The guidance of how clinics operate during the lockdown period is informed by advice from Public Health bodies in England, Scotland, Wales and Northern Ireland, and in liaison with other professional bodies operating in the private healthcare sector, insurers and the regulator.

Updated: 19 May 2020

Am I insured to provide telephone and video consultations?

If you have the iO’s professional liability insurance, we can confirm that you will be insured for telephone and video consultations if you follow the guidance for recording of patient interactions as outlined in our telephone and video consultation advice guide. This includes new patients for which you should undertake a full case history as you would do at an in-clinic session.

If you are insured with another provider, please contact your respective broker to confirm the level of cover.

Updated: 24 March 2020

Financial Support
What government financial support is available to me if needed?
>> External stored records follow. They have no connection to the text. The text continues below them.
(* ===== verification/WireStrings.v ===== *)
(** * Identifiers on the wire

    The classes of identifiers validate a schema fragment with a pattern such as
    [^act_[0-7][0-9A-HJKMNP-TV-Z]{25}$].  Here the pattern, compiled and run by the
    matcher, is shown to be the predicate [prefixed_ulid] that the rest of the
    development uses for identifiers. *)

From stdpp Require Import base list list_numbers numbers strings.
From S2P Require Import Prelude PyString Regex Errors Timestamp PyValue Schemas Decimal Unicode.
From S2P Require Import Structure StructureFacts Conformance Wire WireSound.
Open Scope Z_scope.

(** ** The pattern *)
Definition CROCKFORD : list (Z * Z) :=
  [(48, 57); (65, 72); (74, 74); (75, 75); (77, 77); (78, 78); (80, 84); (86, 90)].
Definition literal (p : pystr) (r : regex) : regex := foldr (λ c r, RSeq (RChar c) r) r p.
Definition ulid_regex (prefix : string) : regex :=
  RSeq RBegin (literal (u prefix)
    (RSeq (RClass [(48, 55)]) (RSeq (rpower (RClass CROCKFORD) 25) (RSeq REnd REps)))).
Definition ulid_pattern (prefix : string) : pystr :=
  u "^" ++ u prefix ++ u "[0-7][0-9A-HJKMNP-TV-Z]{25}$".
Definition ulid_length (prefix : string) : Z := Z.of_nat (length (u prefix)) + 26.

(** ** Matching it *)
Lemma run_literal p r k st s :
  p ≠ [] → run (literal p r) k st s = startswith p s && run r k false (drop (length p) s).
Proof.
  revert st s. induction p as [|c p IH]; intros st s Hp; [done|]. cbn [literal foldr run RChar].
  destruct s as [|x s]; [done|]. cbn [in_ranges existsb]. rewrite startswith_cons, orb_false_r.
  replace ((c <=? x) && (x <=? c)) with (x =? c).
  2:{ apply eq_true_iff_eq. rewrite andb_true_iff, Z.eqb_eq, !Z.leb_le. lia. }
  destruct (x =? c); [|done]. cbn [andb length drop]. destruct p as [|d p].
  { unfold startswith. cbn. by destruct s. }
  by apply IH.
Qed.

Lemma run_power ranges n k s :
  run (rpower (RClass ranges) n) k false s =
  (n <=? length s)%nat && forallb (in_ranges ranges) (take n s) && k false (drop n s).
Proof.
  revert s. induction n as [|n IH]; intros s; [done|]. cbn [rpower run].
  destruct s as [|c s]; [done|]. cbn [length take drop forallb].
  destruct (in_ranges ranges c); cbn [andb]; [|by rewrite andb_false_r]. apply IH.
Qed.

Lemma search_begin r s : search (RSeq RBegin r) s = run r (λ _ _, true) true s.
Proof.
  unfold search. assert (∀ s, search_from (RSeq RBegin r) false s = false) as Hf.
  { clear s. induction s as [|c s IH]; cbn; [done|]. exact IH. }
  destruct s as [|c s]; cbn [search_from run].
  - by destruct (run r _ _ _).
  - rewrite Hf. by destruct (run r _ _ _).
Qed.

Lemma in_crockford c : in_ranges CROCKFORD c = is_crockford c.
Proof.
  unfold in_ranges, CROCKFORD, is_crockford, is_digit, is_upper. cbn [existsb].
  apply eq_true_iff_eq. rewrite !orb_true_iff, !andb_true_iff, !negb_true_iff, !Z.leb_le, !Z.eqb_neq.
  split; [|intros H; assert (c ≠ 73 ∨ c = 73) by lia]; lia.
Qed.

Lemma search_ulid prefix s :
  prefix ≠ ""%string → Z.of_nat (length s) = ulid_length prefix →
  search (ulid_regex prefix) s = prefixed_ulid prefix s.
Proof.
  intros Hp Hl. unfold ulid_regex, prefixed_ulid. rewrite search_begin, run_literal by (by destruct prefix).
  destruct (startswith (u prefix) s) eqn:Hs; [|done]. cbn [andb].
  assert (length (drop (length (u prefix)) s) = 26%nat) as Hr.
  { rewrite length_drop. unfold ulid_length in Hl. lia. }
  destruct (drop (length (u prefix)) s) as [|c r]; [done|]. cbn in Hr. injection Hr as Hr.
  change (run (RSeq (RClass [(48, 55)]) (RSeq (rpower (RClass CROCKFORD) 25) (RSeq REnd REps))) (λ _ _, true) false (c :: r))
    with (if in_ranges [(48, 55)] c
          then run (rpower (RClass CROCKFORD) 25) (λ st s, if at_end s then true else false) false r else false).
  rewrite run_power, Hr, Nat.leb_refl. cbn [andb in_ranges existsb is_ulid].
  rewrite Hr, orb_false_r, take_ge, drop_ge by lia. cbn [at_end]. rewrite !andb_true_r.
  replace (forallb (in_ranges CROCKFORD) r) with (forallb is_crockford r).
  { change (25 =? 25)%nat with true. by destruct ((48 <=? c) && (c <=? 55)). }
  clear. induction r as [|x r IH]; cbn [forallb]; [done|]. by rewrite IH, in_crockford.
Qed.

Lemma prefixed_ulid_length prefix s :
  prefixed_ulid prefix s = true → Z.of_nat (length s) = ulid_length prefix.
Proof.
  unfold prefixed_ulid, is_ulid, ulid_length. intros (Hs & Hd)%andb_true_iff.
  destruct (drop (length (u prefix)) s) as [|c r] eqn:E; [done|].
  apply andb_true_iff in Hd as [(_ & Hl)%andb_true_iff _]. apply Nat.eqb_eq in Hl.
  apply (f_equal length) in E. rewrite length_drop in E. cbn in E. lia.
Qed.

(** ** Fragments of identifiers *)
Definition ulid_schema (prefix : string) : pyval :=
  PDict [(u "maxLength", PInt (ulid_length prefix)); (u "minLength", PInt (ulid_length prefix));
         (u "pattern", PStr (ulid_pattern prefix)); (u "type", PStr (u "string"))].

(** The prefix, the schema kind and the pointer of every class of identifiers
    with one prefix. *)
Definition IDENTIFIERS : list (string * (string * string)) := [
  ("act_", ("common", "/$defs/actionId")); ("req_", ("common", "/$defs/requestId"));
  ("corr_", ("common", "/$defs/correlationId")); ("authz_", ("common", "/$defs/idempotencyKey"));
  ("task_", ("common", "/$defs/taskId")); ("session_", ("common", "/$defs/sessionId"));
  ("dec_", ("common", "/$defs/decisionId")); ("apr_", ("common", "/$defs/approvalId"));
  ("audit_", ("common", "/$defs/auditRef"));
  ("approval_", ("approval", "/$defs/resolutionIdempotencyKey"));
  ("recon_", ("reconciliation", "/properties/reconciliationId"));
  ("batch_", ("reconciliation", "/properties/batchId"));
  ("receipt_", ("reconciliation", "/properties/acknowledgement/properties/receiptId"))].

Lemma identifiers_checked :
  forallb (λ e, bool_decide (e.1 ≠ ""%string) && bool_decide (e.2 ∈ WIRE_FRAGMENTS)
    && bool_decide (compile (ulid_pattern e.1) = Some (ulid_regex e.1))
    && forallb (λ c, (0 <=? c) && (c <? 128)) (u e.1) && (ulid_length e.1 <=? MAX_STRING_BYTES)
    && match fragment_position e.2 with Some (_, s) => same_keywords s (ulid_schema e.1) | None => false end)
    IDENTIFIERS = true.
Proof. vm_compute. reflexivity. Qed.

Lemma ulid_schema_conforms sat root prefix s :
  compile (ulid_pattern prefix) = Some (ulid_regex prefix) → prefix ≠ ""%string →
  conforms_step sat root (ulid_schema prefix) (PStr s) = prefixed_ulid prefix s.
Proof.
  intros Hc Hp.
  transitivity ((ulid_length prefix <=? Z.of_nat (length s)) && (Z.of_nat (length s) <=? ulid_length prefix)
                && from_option (λ r, search r s) false (compile (ulid_pattern prefix)) && true); [done|].
  rewrite Hc, andb_true_r. cbn [from_option].
  destruct (decide (Z.of_nat (length s) = ulid_length prefix)) as [E|E].
  - rewrite E, !Z.leb_refl. cbn [andb]. by apply search_ulid.
  - destruct (prefixed_ulid prefix s) eqn:Hs; [by apply prefixed_ulid_length in Hs|].
    destruct (Z.leb_spec (ulid_length prefix) (Z.of_nat (length s))); [|done].
    rewrite (proj2 (Z.leb_gt _ _)) by lia. done.
Qed.

(** The text of an identifier is within the limits. *)
Lemma crockford_ascii c : is_crockford c = true → 0 ≤ c < 128.
Proof.
  unfold is_crockford, is_digit, is_upper. rewrite orb_true_iff, !andb_true_iff, !Z.leb_le. lia.
Qed.

Definition ascii (s : pystr) : bool := forallb (λ c, (0 <=? c) && (c <? 128)) s.

Lemma ascii_text_ok s : ascii s = true → Z.of_nat (length s) ≤ MAX_STRING_BYTES → text_ok s = true.
Proof.
  intros Ha Hl. unfold text_ok. rewrite utf8_encode_ascii; [by apply Z.leb_le|].
  apply forallb_Forall in Ha. eapply Forall_impl; [exact Ha|]. intros c (H1 & H2)%andb_true_iff.
  apply Z.leb_le in H1. apply Z.ltb_lt in H2. lia.
Qed.

Lemma prefixed_ulid_ascii prefix s :
  ascii (u prefix) = true → prefixed_ulid prefix s = true → ascii s = true.
Proof.
  unfold prefixed_ulid, startswith. intros Hp (Hs%str_eqb_eq & Hd)%andb_true_iff.
  rewrite <-(take_drop (length (u prefix)) s), Hs. unfold ascii. rewrite forallb_app. fold (ascii (u prefix)).
  rewrite Hp. cbn [andb]. unfold is_ulid in Hd. destruct (drop (length (u prefix)) s) as [|c r]; [done|].
  rewrite !andb_true_iff, !Z.leb_le in Hd. destruct Hd as (((H1 & H2) & _) & Hr). cbn [forallb].
  apply andb_true_iff. split; [apply andb_true_iff; rewrite Z.leb_le, Z.ltb_lt; lia|].
  apply forallb_Forall. apply forallb_Forall in Hr. eapply Forall_impl; [exact Hr|].
  intros x Hx%crockford_ascii. rewrite andb_true_iff, Z.leb_le, Z.ltb_lt. lia.
Qed.

Lemma identifier_outcome prefix kind pointer s :
  (prefix, (kind, pointer)) ∈ IDENTIFIERS →
  if prefixed_ulid prefix s then wire_string kind pointer (PStr s) = Ok (AStr s)
  else ∃ message, wire_string kind pointer (PStr s) = Raise (ProtocolStructureError message).
Proof.
  intros Hin. pose proof (forallb_elem _ _ _ identifiers_checked Hin) as Hc. cbn [fst snd] in Hc.
  rewrite !andb_true_iff, !bool_decide_eq_true, Z.leb_le in Hc.
  destruct Hc as (((((Hp & Hf) & Hre) & Ha) & Hl) & Hk).
  destruct (fragment_position (kind, pointer)) as [[j t]|] eqn:E; [|done].
  pose proof (fragment_position_node _ _ _ _ Hf E) as Hn.
  pose proof (validate_fragment_outcome _ _ _ _ (PStr s) Hf (fragment_of_position _ _ _ _ E) eq_refl) as Ho.
  assert (accepted (root_of j) t (PStr s) = prefixed_ulid prefix s) as Hacc.
  { unfold accepted. rewrite (satisfies_eq _ _ _ Hn), (same_keywords_conforms _ _ _ _ _ Hk).
    rewrite (ulid_schema_conforms _ _ _ _ Hre Hp).
    destruct (prefixed_ulid prefix s) eqn:Hs; [|by rewrite andb_false_r]. rewrite andb_true_r.
    unfold within_limits. cbn [sized node_count]. rewrite ascii_text_ok; [done| |].
    - by apply (prefixed_ulid_ascii prefix).
    - apply prefixed_ulid_length in Hs. lia. }
  rewrite Hacc in Ho. unfold wire_string. destruct (prefixed_ulid prefix s); cbn [outcome] in Ho.
  - by rewrite Ho.
  - destruct Ho as [message ->]. exists message. done.
Qed.

(** Identifier classes accept exactly the prefixed ULIDs.  The constructor of
    each class of identifiers, which interprets the schema fragment and runs its
    pattern, returns the text if it is the prefix of the class, a character [0] to
    [7] and 25 Crockford base-32 characters; on any other text it raises
    [ProtocolStructureError].  A trailing newline, which [$] would let through, is
    excluded by the length. *)
Theorem identifiers_are_prefixed_ulids prefix kind pointer s :
  (prefix, (kind, pointer)) ∈ IDENTIFIERS →
  if prefixed_ulid prefix s then wire_string kind pointer (PStr s) = Ok (AStr s)
  else ∃ message, wire_string kind pointer (PStr s) = Raise (ProtocolStructureError message).
Proof. apply identifier_outcome. Qed.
Self-employed support: if you will suffer a significant profit reduction, including due to parental responsibilities, you can apply for  up to £7,500, through the Self-Employment Income Support Scheme (SEISS) grant 3. You will need to apply before the 29 Jan, have average trading profit of £50kpa or less and have filled a tax return for 2018/19. HMRC provides information on this and other possible support avenues, find out more here.

Updated: 6 January 2021

What support is available for small businesses and the self-employed that have been affected by COVID-19

The Government has a number of financial support initiatives, details of which can be found from here.

Updated: 8 December 2020

Is there any other financial support available to me?

The iO Hardship fund was set-up to provide those who have been hit the hardest by COVID-19, a small but welcome amount that they can use for essentials until they can access more established support.

Those in the direst of circumstances can apply for a one-off payment of up to £250 to tide them over, whilst they await their reliefs and benefits to be received.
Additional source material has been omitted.